Court Opinion

ID: 6517533
Source: CourtListenerOpinion
Date Created: 2022-07-19 18:28:01.893132+00
Date Added: 2024-06-11T15:55:03.894122
License: Public Domain

The ajopellees filed their bill of complaint in the chancery court seeking thereby ,a settlement of the partnership matters between the appellant, T. W. Shows and James Folmar, Sons & Co., as late partners doing business under the firm name of T. W. Shows &'Co. The bill prays to enjoin a suit that the defendant T. W. Shows brought on February 19, 1895, in the circuit court against the complainants. The injunction prayed for is sought upon the ground that the cause of action for the recovery of which suit was instituted, involved the settlement of partnership transactions and dealings by the copartnership, T. W. Shows & Co. Upon the filing of the bill an injunction was issued restraining the defendant from the further prosecution of his suit at law. The defendant filed his answer to the original bill, in which he fully denied the material allegations of the bill. After the filing of the answer, the defendant moved to dissolve the injunction upon two grounds : 1st. That the bill is without equity, and 2d, that there is in his sworn answer a full and complete denial of all the material allegations upon which depends whatever equity may be found in the original bill.
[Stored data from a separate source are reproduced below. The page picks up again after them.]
(* ===== verification/Tx.v ===== *)
(** * Programs over a PostgreSQL database

    Handlers and workers are programs that send SQL statements, read clocks,
    draw random identifiers and fail.  [M S A] is the type of a program over
    the database state [S]: given the outside world and a position in time it
    returns a result or a Go error, the new state and the new position.

    The outside world [Env] is a parameter of every theorem: what the database
    clock shows, whether a statement fails for infrastructure reasons, what a
    commit answers, whether the request context is done.  A theorem that holds
    for every [Env] therefore holds for every schedule of failures.

    Abstractions: [clock_timestamp()] is read once per SQL statement, and a
    transaction runs without interleaved writes of other transactions to the
    rows it touches (the code takes row locks or advisory locks for that). *)
From S2P Require Import Prelude GoLib.
From stdpp Require Import pretty.
Local Open Scope Z_scope.

(** ** Errors

    One constructor per sentinel error of the modelled packages, plus
    [ErrNoRows] (pgx), [ErrUnique] and [ErrConstraint] (SQLSTATE 23505, and 23503
    or 23514), [ErrDatabase] (any other failure of a statement or a commit),
    [ErrContext] (the context was cancelled or timed out) and [ErrDecode] (a
    stored JSON value did not decode). *)
Inductive error :=
  | ErrDatabase | ErrNoRows | ErrContext | ErrDecode | ErrUnique | ErrConstraint
  (* internal/jobs *)
  | JobsErrNoJob | JobsErrInvalid | JobsErrConflict | JobsErrLeaseLost | JobsErrNotFound
  (* internal/evidence *)
  | EvidenceErrScope | EvidenceErrNotFound | EvidenceErrIntegrity | EvidenceErrOther
  (* internal/app: API errors *)
  | errUnauthorized | errForbidden | errNotFound | errConflict | errInvalid
  | errTooLarge | errUnsupported | errReplayExpired | errMethod | errUnavailable
  | errEvidenceExpired | errEvidenceMissing | errEvidenceCorrupt | errHistoryNotArchived
  (* internal/app: workers *)
  | errLeaseLost | errAuthorizationRevoked
  (* errReportLeaseLost, and the errors.New of the report worker that nothing inspects *)
  | errReportLeaseLost | errReportWork
  (* deliveryDenial of the delivery worker, and its errors.New that nothing inspects *)
  | deliveryDenial (code : string) | errDeliveryWork
  (* internal/verification, its errors.New, and the one of the verification worker *)
  | VerifyErrPolicy | VerifyErrLimit | VerifyErrFormat | errReaderUnavailable | errVerificationWork
  (* errRetentionLeaseLost, and the errors.New of the retention worker that nothing inspects *)
  | errRetentionLeaseLost | errRetentionWork
  (* collectionDenial of the collection worker *)
  | collectionDenial (code : string)
  (* pkg/reportadapter *)
  | AdapterErrUnsupported | AdapterErrInvalid | AdapterErrOther
  (* internal/storagepolicy *)
  | PolicyErrInvalid.

#[export] Instance error_eq_dec : EqDecision error.
Proof. solve_decision. Defined.

Inductive Res (A : Type) := Ok (a : A) | Err (e : error).
Arguments Ok {A} a.
Arguments Err {A} e.

Definition is_ok {A} (r : Res A) : bool := match r with Ok _ => true | Err _ => false end.

(** What the server answers to COMMIT: applied and acknowledged, rolled back,
    or applied with the acknowledgement lost. *)
Inductive commit_outcome := Committed | Aborted | AckLost.

Record Env := {
  env_clock : nat → Z;              (** clock_timestamp() of the n-th statement, microseconds *)
  env_now : nat → Z;                (** config.Now() of the process, microseconds *)
  env_nanos : nat → Z;              (** ... and the nanoseconds past them, 0..999 *)
  env_fault : nat → bool;           (** the n-th statement fails before taking effect *)
  env_commit : nat → commit_outcome;
  env_done : nat → bool;            (** ctx.Err() <> nil at the n-th step *)
  env_fresh : nat → string;         (** the n-th random identifier *)
  env_locked : nat → string → bool; (** rows other transactions hold locked, for SKIP LOCKED *)
  env_interval : Z → Z;             (** ns duration -> microseconds of
                                        [$n::double precision*interval '1 second'] *)
}.
(** Reading one action of the policy. *)
Lemma allows_op (op : string) bucket pre key :
  op = "Read" ∨ op = "Write" →
  (allows ("Read:" +:+ (bucket +:+ "/" +:+ pre +:+ "*")) op bucket key ↔
     op = "Read" ∧ String.prefix pre key = true) ∧
  (allows ("Write:" +:+ (bucket +:+ "/" +:+ pre +:+ "*")) op bucket key ↔
     op = "Write" ∧ String.prefix pre key = true).
Proof.
  assert (∀ pattern, (bucket +:+ "/" +:+ pre) +:+ "*" = pattern +:+ "*" →
    String.prefix pattern (bucket +:+ "/" +:+ key) = String.prefix pre key) as Hpat.
  { intros pattern <-%string_app_inj_last; [|done].
    by rewrite prefix_app_cancel, prefix_app_cancel. }
  assert (bucket +:+ "/" +:+ pre +:+ "*" = (bucket +:+ "/" +:+ pre) +:+ "*") as ->.
  { by rewrite !string_app_assoc. }
  intros Hop. unfold allows. split; split.
  - intros [H|(pattern & H & Hp)]; [done|]. destruct Hop as [->| ->]; [|done].
    split; [done|]. injection H as H. by rewrite <- (Hpat pattern).
  - intros [-> H]. right. eexists. split; [reflexivity|]. by rewrite (Hpat _ eq_refl).
  - intros [H|(pattern & H & Hp)]; [done|]. destruct Hop as [->| ->]; [done|].
    split; [done|]. injection H as H. by rewrite <- (Hpat pattern).
  - intros [-> H]. right. eexists. split; [reflexivity|]. by rewrite (Hpat _ eq_refl).
Qed.

Definition roles : list string := ["operator"; "core"; "ingestion"; "ai"; "retention"].

(** Walk down [x ∈ [a; b; ...]]. *)
Ltac elem_cases H :=
  repeat (apply elem_of_cons in H as [H|H]); [..|by apply elem_of_nil in H].

(** Point at an identity of the policy and one of its actions. *)
Ltac grant_at i j :=
  eexists _, _; split; [apply (list_elem_of_lookup_2 _ i); reflexivity|];
  split; [reflexivity|]; split; [apply (list_elem_of_lookup_2 _ j); reflexivity|].

Lemma grants_iff c policy name op key :
  Build c = Ok policy → op = "Read" ∨ op = "Write" →
  grants policy name op (Bucket c) key ↔ permitted c name op key.
Proof.
  unfold Build. do 3 (case_if; [done|]). intros [= <-] Hop. pose proof (λ pre, allows_op op (Bucket c) pre key Hop) as Hal.
  unfold grants, permitted, matrix. split.
  - intros (i & a & Hi & <- & Ha & H). elem_cases Hi; subst i; simpl in *; [by left|..];
      right; elem_cases Ha; subst a; apply Hal in H as [-> H]; eexists; (split; [|exact H]);
      repeat first [apply list_elem_of_here | apply list_elem_of_further].
  - intros [->|(p & Hp & Hkey)].
    + eexists _, "Admin". split; [by left|]. simpl. split; [done|]. split; [by left|by left].
    + elem_cases Hp; injection Hp as -> -> ->;
        [grant_at 1%nat 0%nat|grant_at 1%nat 1%nat|grant_at 1%nat 2%nat|grant_at 1%nat 3%nat
        |grant_at 1%nat 4%nat|grant_at 2%nat 0%nat|grant_at 2%nat 1%nat|grant_at 3%nat 0%nat
        |grant_at 4%nat 0%nat|grant_at 4%nat 1%nat|grant_at 4%nat 2%nat|grant_at 4%nat 3%nat];
        apply Hal; done.
Qed.

(** Two matrix prefixes that start the same key are the same prefix. *)
Lemma Build_prefix_unique c policy i j p q key :
  Build c = Ok policy → prefixes c !! i = Some p → prefixes c !! j = Some q →
  String.prefix p key = true → String.prefix q key = true → i = j.
Proof.
  unfold Build. do 3 (case_if; [done|]). intros _ Hi Hj Hp Hq.
  apply prefixesOk_iff in E0 as [_ H].
  destruct (prefix_comparable _ _ _ Hp Hq); [|symmetry]; eauto.
Qed.

(** ** Properties *)

(** The policy [Build] returns gives each service role exactly the
    intended access: on an object key of the bucket, a role may read or write
    iff it is the operator or the access matrix has an entry for that role and
    operation whose prefix starts the key. *)
Theorem Build_grants c policy name op key :
  Build c = Ok policy → op = "Read" ∨ op = "Write" →
  grants policy name op (Bucket c) key ↔ permitted c name op key.
Proof. apply grants_iff. Qed.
The chancellor rendered a decree overruling the motion to dissolve the injunction, and upon this appeal the sole matter of the assignment of error, is the rendition of this interlocutory decree. The court holds that as the answer fully, categorically and unequivocally denied that the demands sued for by the defendant at law have no connection with or in any way pertain to the partnership which the bill seeks to have settled, that the injunction should have been dissolved. The decree of the lower court is reversed and a decree is here rendered dissolving the injunction. Reversed and rendered.